True Parameter - Learned Parameter
Vertex(0.44661426582452757) - Vertex(0.4462050447411561)
Vertex(-1.3078976781240659) - Vertex(-1.30579607982552)
Vertex(-0.404920714804475) - Vertex(-0.4046215004941457)
Vertex(0.3689330136599842) - Vertex(0.36713642387257217)
Vertex(-0.560598703419118) - Vertex(-0.5597352938168645)

Non-Linear Data Generation Process

As a more difficult test we will now fit a single input non-linear data generation process using a 10 layer neural network.

def non_linear_data_gen_experiment():
    """
    Run an experiment to fit a deep neural network to synthetically generated non-linear data.

    This function:
    1. Generates random non-linear data with noise using a piecewise function
    2. Creates a deep neural network with multiple relu activation layers
    3. Trains the model using Adam optimizer
    4. Prints the loss for each epoch
    5. Visualizes the true function, training data, and model predictions
    """
    random.seed(42)
    n = 1000
    X = Matrix([[random.uniform(-1, 1)] for i in range(n)])

    def f(X: float) -> float:
        if X < 0:
            return -3 * (X**2) - 2
        else:
            return math.exp(1.5 * X) * math.sin(10 * X)

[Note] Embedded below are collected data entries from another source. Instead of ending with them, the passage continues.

(** ** One step of the merge, and all of them *)

(** [next] hands out the newest entry of the smallest key, and leaves exactly the
    entries of the other keys, unless a source fails while it moves on. *)
Lemma merge_next_spec fuel m V w :
  merge_inv m V -> mg_failure m = None -> Forall entries_sorted V -> (length (concat V) <= fuel)%nat ->
  match concat V with
  | [] => merge_next fuel m w = Some (None, (m, w))
  | _ => exists e m' w', merge_next fuel m w = Some (Some (Ok e), (m', w')) /\ read_through w w' (mg_failure m') /\
      (mg_failure m' = None -> merge_inv m' (drop_key (fst e) <$> V)) /\ e ∈ concat V /\
      (forall f, f ∈ concat V -> key_le (fst e) (fst f)) /\
      (forall f, f ∈ concat V -> fst f = fst e -> fst (snd f) <= fst (snd e))
  end.
Proof.
  intros Hinv Hnf Hsort Hfuel. unfold merge_next. rewrite Hnf.
  destruct (heap_pop (mg_heap m)) as [[x rest]|] eqn:Hpop; [|by rewrite (merge_inv_empty _ _ Hinv Hpop)].
  destruct (merge_advance _ _ _ _ w Hinv Hpop) as (l & HV & Hadv & Hfirst).
  pose proof (concat_insert_tail _ _ _ _ HV) as Hp. pose proof (elem_of_concat_lookup _ _ _ _ HV) as Hx.
  assert (forall f, f ∈ concat V -> key_lt (fst (hd_entry x)) (fst f) \/
    fst f = fst (hd_entry x) /\ fst (snd f) <= fst (snd (hd_entry x))) as Hmin.
  { intros f (k & Hk & Hf)%list_elem_of_In%in_concat. apply list_elem_of_In in Hk, Hf.
    apply list_elem_of_lookup in Hk as [i Hi]. destruct k as [|e k]; [by apply elem_of_nil in Hf|].
    assert (entries_sorted (e :: k)) as [_ Hlt]%sorted_tail by (by eapply Forall_lookup_1 in Hsort).
    assert (key_lt (fst (hd_entry x)) (fst e) \/ fst e = fst (hd_entry x) /\ fst (snd e) <= fst (snd (hd_entry x))) as He.
    { destruct (Hfirst i e k Hi) as [[Ho|[Ho ?]]|Ho]; cbn in *; [by left|by right|subst x; by right]. }
    apply elem_of_cons in Hf as [->|Hf]; [done|]. left. specialize (Hlt f Hf).
    destruct He as [He|[He _]]; [by etrans|by rewrite <- He]. }
  destruct (concat V) as [|a b] eqn:EV; [by apply elem_of_nil in Hx|]. rewrite <- EV in *.
  assert (entries_sorted (hd_entry x :: l)) as [Hsl Hltl]%sorted_tail by (by eapply Forall_lookup_1 in Hsort).
  rewrite Hnf in Hadv. destruct (pull _ _ w) as [m1 w1]. destruct Hadv as (Hnt & l' & Hinv' & Hll).
  assert (l' = l \/ l' = []) as Hl by tauto. pose proof (advanced_length _ _ _ _ _ HV Hl) as Hlen.
  assert (exists m' w', drop_stale fuel (fst (hd_entry x)) m1 w1 = Some (m', w') /\ noted m1 m' w1 w' /\
    (mg_failure m' = None -> merge_inv m' (drop_key (fst (hd_entry x)) <$> V))) as (m' & w' & Hm' & Hnt' & Hinv'').
  { destruct Hll as [->|[-> Hfailed]].
    - destruct (drop_stale_spec (fst (hd_entry x)) fuel _ _ w1 Hinv') as (m' & w' & Hm' & Hnt' & Hinv'').
      + by apply Forall_insert.
      + intros e He. destruct (Hmin e) as [Hlt|[-> _]]; [rewrite Hp; by right|key_order|key_order].
      + lia.
      + exists m', w'. split_and!; [done..|].
        replace (drop_key (fst (hd_entry x)) <$> V) with (drop_key (fst (hd_entry x)) <$> <[hd_source x := l]> V); [done|].
        rewrite list_fmap_insert. apply list_insert_id. rewrite list_lookup_fmap, HV. cbn.
        destruct (key_eqb_spec (fst (hd_entry x)) (fst (hd_entry x))); [|done].
        f_equal. symmetry. by apply drop_key_above.
    - destruct (drop_stale_ends (fst (hd_entry x)) fuel _ _ w1 Hinv') as (m' & w' & E & Hnt'); [lia|].
      exists m', w'. split_and!; [done..|]. intros Hf. destruct (noted_some _ _ _ _ Hnt' Hfailed). congruence. }
  exists (hd_entry x), m', w'. rewrite Hm'. cbn [mbind option_bind]. split_and!; [done| |done|done| |].
  - pose proof (noted_trans _ _ _ _ _ _ Hnt Hnt') as Hall. unfold noted in Hall. by rewrite Hnf in Hall.
  - intros f Hf. destruct (Hmin f Hf) as [Hlt|[-> _]]; key_order.
  - intros f Hf Ef. destruct (Hmin f Hf) as [Hlt|[_ ?]]; [|done]. rewrite Ef in Hlt. by apply key_lt_irrefl in Hlt.
Qed.

Lemma drop_key_sorted key l : entries_sorted l -> entries_sorted (drop_key key l).
Proof.
  intros Hs. destruct l as [|e l]; cbn; [done|]. destruct (key_eqb _ _); [|done]. by apply sorted_tail in Hs as [? _].
Qed.

Lemma elem_of_drop_keys key V e :
  Forall entries_sorted V -> (forall e, e ∈ concat V -> key_le key (fst e)) ->
  e ∈ concat (drop_key key <$> V) <-> e ∈ concat V /\ fst e <> key.
Proof.
  intros HF Hge. induction HF as [|l V Hl _ IH]; cbn.
  - split; [by intros ?%elem_of_nil|by intros [?%elem_of_nil _]].
  - cbn in Hge. rewrite !elem_of_app, drop_key_elem, IH; [tauto|..]; [|done|];
      intros f Hf; apply Hge; apply elem_of_app; auto.
Qed.

Lemma drop_keys_length key V e :
  Forall entries_sorted V -> e ∈ concat V -> fst e = key ->
  (forall e, e ∈ concat V -> key_le key (fst e)) ->
  (length (concat (drop_key key <$> V)) < length (concat V))%nat.
Proof.
  intros HF He Ek Hge.
  assert (forall W, length (concat (drop_key key <$> W)) <= length (concat W))%nat as Hle.
  { induction W as [|l W IH]; cbn; [done|]. rewrite !length_app.
    assert (length (drop_key key l) <= length l)%nat by (destruct l; cbn; [done|]; destruct (key_eqb _ _); cbn; lia). lia. }
  induction HF as [|l V Hl _ IH]; cbn in *; [by apply elem_of_nil in He|]. rewrite !length_app.
  apply elem_of_app in He as [He|He].
  - specialize (Hle V). destruct l as [|x l]; [by apply elem_of_nil in He|]. cbn.
    destruct (key_eqb_spec (fst x) key) as [_|Hne]; cbn; [lia|]. exfalso.
    apply elem_of_cons in He as [->|He]; [done|]. apply sorted_tail in Hl as [_ Hlt]. specialize (Hlt e He).
    specialize (Hge x ltac:(left)). key_order.
  - assert (length (drop_key key l) <= length l)%nat by (destruct l; cbn; [done|]; destruct (key_eqb _ _); cbn; lia).
    specialize (IH He). assert (length (concat (drop_key key <$> V)) < length (concat V))%nat; [|lia].
    apply IH. intros f Hf. apply Hge, elem_of_app. by right.
Qed.

(** What a merge may hand out of [V]: the newest entry of the smallest key, again and
    again, to the end or to where it stops. *)
Inductive hands_out : list (list entry) -> list entry -> bool -> Prop :=
  | hands_end V : concat V = [] -> hands_out V [] true
  | hands_stop V : hands_out V [] false
  | hands_next V e es b : e ∈ concat V ->
      (forall f, f ∈ concat V -> key_le (fst e) (fst f)) ->
      (forall f, f ∈ concat V -> fst f = fst e -> fst (snd f) <= fst (snd e)) ->
      hands_out (drop_key (fst e) <$> V) es b -> hands_out V (e :: es) b.

(** That is sorted, and holds the newest version of every key: of every key any
    source has, if it goes on to the end. *)
Lemma hands_out_spec V es b : hands_out V es b -> Forall entries_sorted V ->
  entries_sorted es /\ (forall e, e ∈ es -> newest_in (concat V) (fst e) (snd e)) /\
  (b = true -> forall f, f ∈ concat V -> fst f ∈ es.*1).
Proof.
  induction 1 as [V E|V|V e es b He Hge Hseq _ IH]; intros Hsort.
  - split_and!; [constructor|by intros ? ?%elem_of_nil|]. intros _ f. rewrite E. by intros ?%elem_of_nil.
  - split_and!; [constructor|by intros ? ?%elem_of_nil|done].
  - assert (Forall entries_sorted (drop_key (fst e) <$> V)) as Hsort'.
    { apply Forall_fmap. eapply Forall_impl; [exact Hsort|]. intros l. apply drop_key_sorted. }
    destruct (IH Hsort') as (Hs & Hnew & Hall). split_and!.
    + constructor; [done|]. apply Forall_forall. intros f Hf. destruct (Hnew f Hf) as [Hin _].
      apply elem_of_drop_keys in Hin as [Hin Hne]; [|done..]. cbn in Hne. specialize (Hge _ Hin). cbn in Hge.
      unfold entry_lt. key_order.
    + intros f [->|Hf]%elem_of_cons.
      * split; [by destruct e|]. intros w Hw. by apply (Hseq (fst e, w)).
      * destruct (Hnew f Hf) as [Hin Hmax]. apply elem_of_drop_keys in Hin as [Hin Hne]; [|done..].
        split; [done|]. intros w Hw. apply Hmax. by apply elem_of_drop_keys.
    + intros -> f Hf. cbn. rewrite elem_of_cons. destruct (decide (fst f = fst e)) as [|Hne]; [by left|right].
      apply Hall; [done|]. by apply elem_of_drop_keys.
Qed.

(** One turn of a loop over a merge: the end, an entry and what is left, or an entry
    and after it the error of a call that failed. *)
Lemma merge_turn fuel m V w :
  merge_inv m V -> mg_failure m = None -> Forall entries_sorted V -> (length (concat V) <= fuel)%nat ->
  (merge_next fuel m w = Some (None, (m, w)) /\ concat V = []) \/
  exists e m' w', merge_next fuel m w = Some (Some (Ok e), (m', w')) /\ read_through w w' (mg_failure m') /\
    (forall es b, hands_out (drop_key (fst e) <$> V) es b -> hands_out V (e :: es) b) /\ (0 < length (concat V))%nat /\
    match mg_failure m' with
    | None => merge_inv m' (drop_key (fst e) <$> V) /\ Forall entries_sorted (drop_key (fst e) <$> V) /\
        (length (concat (drop_key (fst e) <$> V)) < length (concat V))%nat
    | Some err => forall fuel' w1, exists m1, merge_next fuel' m' w1 = Some (Some (Err err), (m1, w1))
    end.
Proof.
  intros Hinv Hnf Hsort Hfuel. pose proof (merge_next_spec fuel m V w Hinv Hnf Hsort Hfuel) as Hnext.
  destruct (concat V) as [|a b] eqn:EV; [by left|right]. rewrite <- EV in *. clear a b EV.
  destruct Hnext as (e & m' & w' & E & Hr & Hinv' & He & Hge & Hseq). exists e, m', w'. split_and!; [done|done| | |].
  - intros es b. by apply hands_next.
  - destruct (concat V); [by apply elem_of_nil in He|cbn; lia].
  - destruct (mg_failure m') as [err|] eqn:Ef; [intros fuel' w1; unfold merge_next; rewrite Ef; by eexists|].
    split_and!; [by apply Hinv'| |by eapply drop_keys_length].
    apply Forall_fmap. eapply Forall_impl; [exact Hsort|]. intros l. apply drop_key_sorted.
Qed.

(** A merge of sorted sources ends. *)
Lemma merge_collect_spec : forall fuel m V w,
  merge_inv m V -> mg_failure m = None -> Forall entries_sorted V -> (length (concat V) < fuel)%nat ->
  let '(r, w') := merge_collect fuel m w in
  (exists es, r = Ok (Some es) /\ hands_out V es true /\ read_through w w' None) \/
  (exists err, r = Err err /\ read_through w w' (Some err)).
Proof.
  induction fuel as [|fuel IH]; intros m V w Hinv Hnf Hsort Hfuel; [lia|]. cbn [merge_collect].
  destruct (merge_turn (Datatypes.S fuel) m V w Hinv Hnf Hsort ltac:(lia)) as [[-> E]|(e & m' & w1 & -> & Hr & Hout & Hpos & Hm)].
  { cbv beta iota. left. exists []. split_and!; [done|by constructor|apply read_through_refl]. }
  unfold mbind, stm_bind. destruct (mg_failure m') as [err|] eqn:Ef.
  - destruct fuel as [|fuel]; [lia|]. cbn [merge_collect].
    destruct (Hm (Datatypes.S fuel) w1) as [m1 ->]. cbv beta iota. right. by exists err.
  - destruct Hm as (Hinv' & Hsort' & Hlen). specialize (IH m' _ w1 Hinv' Ef Hsort' ltac:(lia)).
    destruct (merge_collect fuel m' w1) as [r w2]. destruct IH as [(es & -> & Ho & Hr2)|(err & -> & Hr2)].
    + left. exists (e :: es). split_and!; [done|by apply Hout|by eapply read_through_trans].
    + right. exists err. split; [done|]. by eapply read_through_trans.
Qed.
End MergeProofs.

(** ** What a plan consumes *)

Lemma key_min_spec a b : key_le (key_min a b) a /\ key_le (key_min a b) b /\ (key_min a b = a \/ key_min a b = b).
Proof. unfold key_min. destruct (key_leb_spec a b) as [|H]; [|apply key_not_le in H]; split_and!; auto; key_order. Qed.

Lemma key_max_spec a b : key_le a (key_max a b) /\ key_le b (key_max a b) /\ (key_max a b = a \/ key_max a b = b).
Proof. unfold key_max. destruct (key_leb_spec a b) as [|H]; [|apply key_not_le in H]; split_and!; auto; key_order. Qed.

Lemma key_le_trans a b c : key_le a b -> key_le b c -> key_le a c.
Proof. intros. key_order. Qed.

Lemma fold_key_min l : forall x, let r := fold_left key_min l x in
  key_le r x /\ (forall y, y ∈ l -> key_le r y) /\ (r = x \/ r ∈ l).
Proof.
  induction l as [|a l IH]; intros x; cbn.
  - split_and!; [key_order|by intros ? ?%elem_of_nil|by left].
  - destruct (IH (key_min x a)) as (H1 & H2 & H3). destruct (key_min_spec x a) as (M1 & M2 & M3). split_and!.
    + by eapply key_le_trans.
    + intros y [->|Hy]%elem_of_cons; [by eapply key_le_trans|auto].
    + rewrite elem_of_cons. destruct H3 as [->|]; [|by auto]. destruct M3; auto.
Qed.

Lemma fold_key_max l : forall x, let r := fold_left key_max l x in
  key_le x r /\ (forall y, y ∈ l -> key_le y r) /\ (r = x \/ r ∈ l).
Proof.
  induction l as [|a l IH]; intros x; cbn.
  - split_and!; [key_order|by intros ? ?%elem_of_nil|by left].
  - destruct (IH (key_max x a)) as (H1 & H2 & H3). destruct (key_max_spec x a) as (M1 & M2 & M3). split_and!.
    + by eapply key_le_trans.
    + intros y [->|Hy]%elem_of_cons; [by eapply key_le_trans|auto].
    + rewrite elem_of_cons. destruct H3 as [->|]; [|by auto]. destruct M3; auto.
Qed.

(** [range_of] is the hull of the files' ranges. *)
Lemma range_of_spec files : files <> [] ->
  let '(min, max) := range_of files in
  (forall f, f ∈ files -> key_le min (fm_min_key f) /\ key_le (fm_max_key f) max) /\
  (exists f, f ∈ files /\ fm_min_key f = min) /\ (exists f, f ∈ files /\ fm_max_key f = max).
Proof.
  intros Hne. destruct files as [|x files]; [done|]. unfold range_of. cbn.
  destruct (fold_key_min (fm_min_key <$> files) (fm_min_key x)) as (A1 & A2 & A3).
  destruct (fold_key_max (fm_max_key <$> files) (fm_max_key x)) as (B1 & B2 & B3). split_and!.
  - intros f [->|Hf]%elem_of_cons; [done|]. split; [apply A2|apply B2]; by apply list_elem_of_fmap_2.
  - destruct A3 as [->|(f & -> & Hf)%list_elem_of_fmap]; [exists x; split; [left|done]|exists f; split; [by right|done]].
  - destruct B3 as [->|(f & -> & Hf)%list_elem_of_fmap]; [exists x; split; [left|done]|exists f; split; [by right|done]].
Qed.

    y = Vector([f(X[i][0].value) for i in range(n)])
    noise = Vector([random.gauss(0, 0.1) for _ in range(n)])
    y = y + noise

    h = 10
    model = Sequential(
        [
            Linear(1, h, activation=relu, weight_initialiser=He(), seed=1),
            Linear(h, h, activation=relu, weight_initialiser=He(), seed=2),
            Linear(h, h, activation=relu, weight_initialiser=He(), seed=3),
            Linear(h, h, activation=relu, weight_initialiser=He(), seed=4),
            Linear(h, h, activation=relu, weight_initialiser=He(), seed=5),
            Linear(h, h, activation=relu, weight_initialiser=He(), seed=6),
            Linear(h, h, activation=relu, weight_initialiser=He(), seed=7),
            Linear(h, h, activation=relu, weight_initialiser=He(), seed=8),
            Linear(h, h, activation=relu, weight_initialiser=He(), seed=9),
            Linear(h, 1, seed=5),
        ]
    )

    opt = Adam(model.parameters, nu=0.001, beta_1=0.9, beta_2=0.999)

    epochs = 100
    for i in range(1, epochs + 1):
        loss_total = 0
        for j in range(n):
            pred_j = model(X[j])[0]
            loss = loss_fn(pred_j, y[j])
            loss = loss / n
            loss_total += loss.value

            loss.backward()
            opt.step()
            loss.zero_grad()

        print(f"{i} / {epochs} - {loss_total=}")

The result of the fitting procedure is shown below. The fitted function (green) closely matches the true data generation process (orange).